(Stored data)
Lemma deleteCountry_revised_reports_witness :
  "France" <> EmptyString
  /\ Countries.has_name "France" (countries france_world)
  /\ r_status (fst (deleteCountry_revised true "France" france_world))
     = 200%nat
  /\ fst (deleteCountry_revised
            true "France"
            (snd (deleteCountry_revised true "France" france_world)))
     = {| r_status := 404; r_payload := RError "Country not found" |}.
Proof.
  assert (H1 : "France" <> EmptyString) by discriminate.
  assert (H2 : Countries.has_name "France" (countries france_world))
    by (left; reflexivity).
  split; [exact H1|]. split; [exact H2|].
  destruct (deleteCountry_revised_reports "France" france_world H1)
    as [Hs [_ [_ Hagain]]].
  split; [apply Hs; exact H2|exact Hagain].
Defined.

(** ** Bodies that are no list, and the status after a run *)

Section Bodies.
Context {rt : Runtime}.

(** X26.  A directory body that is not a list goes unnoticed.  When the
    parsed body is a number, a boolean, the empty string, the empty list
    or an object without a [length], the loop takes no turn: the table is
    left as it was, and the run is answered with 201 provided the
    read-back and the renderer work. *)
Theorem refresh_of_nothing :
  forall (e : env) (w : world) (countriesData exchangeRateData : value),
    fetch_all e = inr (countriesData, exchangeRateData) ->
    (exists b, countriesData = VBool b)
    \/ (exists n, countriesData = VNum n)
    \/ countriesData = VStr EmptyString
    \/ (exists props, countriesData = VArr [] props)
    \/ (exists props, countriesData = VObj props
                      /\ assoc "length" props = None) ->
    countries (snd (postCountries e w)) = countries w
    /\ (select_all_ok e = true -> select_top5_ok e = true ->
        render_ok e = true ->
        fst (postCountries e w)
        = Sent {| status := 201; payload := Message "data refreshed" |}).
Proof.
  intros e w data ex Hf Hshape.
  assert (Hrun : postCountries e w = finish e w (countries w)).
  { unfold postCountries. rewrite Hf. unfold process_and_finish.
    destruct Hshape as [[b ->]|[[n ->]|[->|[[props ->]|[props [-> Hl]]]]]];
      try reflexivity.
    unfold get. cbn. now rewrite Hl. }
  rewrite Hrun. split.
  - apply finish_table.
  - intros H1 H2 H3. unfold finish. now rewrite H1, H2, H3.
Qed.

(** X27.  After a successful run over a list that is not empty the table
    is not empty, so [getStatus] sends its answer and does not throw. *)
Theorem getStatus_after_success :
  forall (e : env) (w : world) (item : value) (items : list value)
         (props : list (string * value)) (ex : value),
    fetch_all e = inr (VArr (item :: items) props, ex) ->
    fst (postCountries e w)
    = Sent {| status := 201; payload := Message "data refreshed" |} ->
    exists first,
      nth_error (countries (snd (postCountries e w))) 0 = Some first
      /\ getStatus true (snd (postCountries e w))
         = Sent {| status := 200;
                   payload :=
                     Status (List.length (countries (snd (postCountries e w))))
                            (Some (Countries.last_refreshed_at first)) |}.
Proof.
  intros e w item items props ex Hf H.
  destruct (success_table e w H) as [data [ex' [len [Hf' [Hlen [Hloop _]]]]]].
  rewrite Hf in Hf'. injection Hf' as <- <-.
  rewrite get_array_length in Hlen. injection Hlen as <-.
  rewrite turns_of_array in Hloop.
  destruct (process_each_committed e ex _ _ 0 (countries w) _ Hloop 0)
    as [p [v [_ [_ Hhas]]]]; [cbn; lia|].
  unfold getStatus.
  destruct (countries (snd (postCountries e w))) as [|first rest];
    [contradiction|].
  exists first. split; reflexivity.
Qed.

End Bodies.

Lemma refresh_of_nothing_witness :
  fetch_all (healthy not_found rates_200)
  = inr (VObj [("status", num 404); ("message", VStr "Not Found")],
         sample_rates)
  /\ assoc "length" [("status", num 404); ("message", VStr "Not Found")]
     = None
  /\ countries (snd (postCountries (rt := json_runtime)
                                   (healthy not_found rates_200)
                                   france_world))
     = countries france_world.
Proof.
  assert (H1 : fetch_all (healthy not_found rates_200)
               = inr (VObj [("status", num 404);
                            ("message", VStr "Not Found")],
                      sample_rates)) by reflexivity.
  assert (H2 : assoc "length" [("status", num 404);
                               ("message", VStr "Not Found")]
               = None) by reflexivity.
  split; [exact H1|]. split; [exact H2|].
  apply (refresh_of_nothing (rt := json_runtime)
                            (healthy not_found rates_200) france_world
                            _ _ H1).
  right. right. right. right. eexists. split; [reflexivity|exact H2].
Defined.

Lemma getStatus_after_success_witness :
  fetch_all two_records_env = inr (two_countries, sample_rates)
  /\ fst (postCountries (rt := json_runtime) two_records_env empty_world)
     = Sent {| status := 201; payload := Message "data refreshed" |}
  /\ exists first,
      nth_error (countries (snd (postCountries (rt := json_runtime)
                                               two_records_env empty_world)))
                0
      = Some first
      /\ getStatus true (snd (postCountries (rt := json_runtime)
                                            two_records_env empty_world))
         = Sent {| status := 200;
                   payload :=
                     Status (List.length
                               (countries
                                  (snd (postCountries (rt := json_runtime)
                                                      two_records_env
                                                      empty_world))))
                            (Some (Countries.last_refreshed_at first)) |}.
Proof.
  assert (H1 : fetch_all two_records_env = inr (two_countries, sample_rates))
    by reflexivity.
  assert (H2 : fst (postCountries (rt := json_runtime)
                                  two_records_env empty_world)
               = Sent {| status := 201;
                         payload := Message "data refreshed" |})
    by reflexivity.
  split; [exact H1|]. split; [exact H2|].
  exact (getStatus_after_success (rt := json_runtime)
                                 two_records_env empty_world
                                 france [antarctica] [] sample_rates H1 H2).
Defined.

**What you have to do:**
Set down exactly the lines from the start of the records to the line with "parsed body is". Include that line, and add nothing more.

**Written answer:**
Lemma deleteCountry_revised_reports_witness :
  "France" <> EmptyString
  /\ Countries.has_name "France" (countries france_world)
  /\ r_status (fst (deleteCountry_revised true "France" france_world))
     = 200%nat
  /\ fst (deleteCountry_revised
            true "France"
            (snd (deleteCountry_revised true "France" france_world)))
     = {| r_status := 404; r_payload := RError "Country not found" |}.
Proof.
  assert (H1 : "France" <> EmptyString) by discriminate.
  assert (H2 : Countries.has_name "France" (countries france_world))
    by (left; reflexivity).
  split; [exact H1|]. split; [exact H2|].
  destruct (deleteCountry_revised_reports "France" france_world H1)
    as [Hs [_ [_ Hagain]]].
  split; [apply Hs; exact H2|exact Hagain].
Defined.

(** ** Bodies that are no list, and the status after a run *)

Section Bodies.
Context {rt : Runtime}.

(** X26.  A directory body that is not a list goes unnoticed.  When the
    parsed body is a number, a boolean, the empty string, the empty list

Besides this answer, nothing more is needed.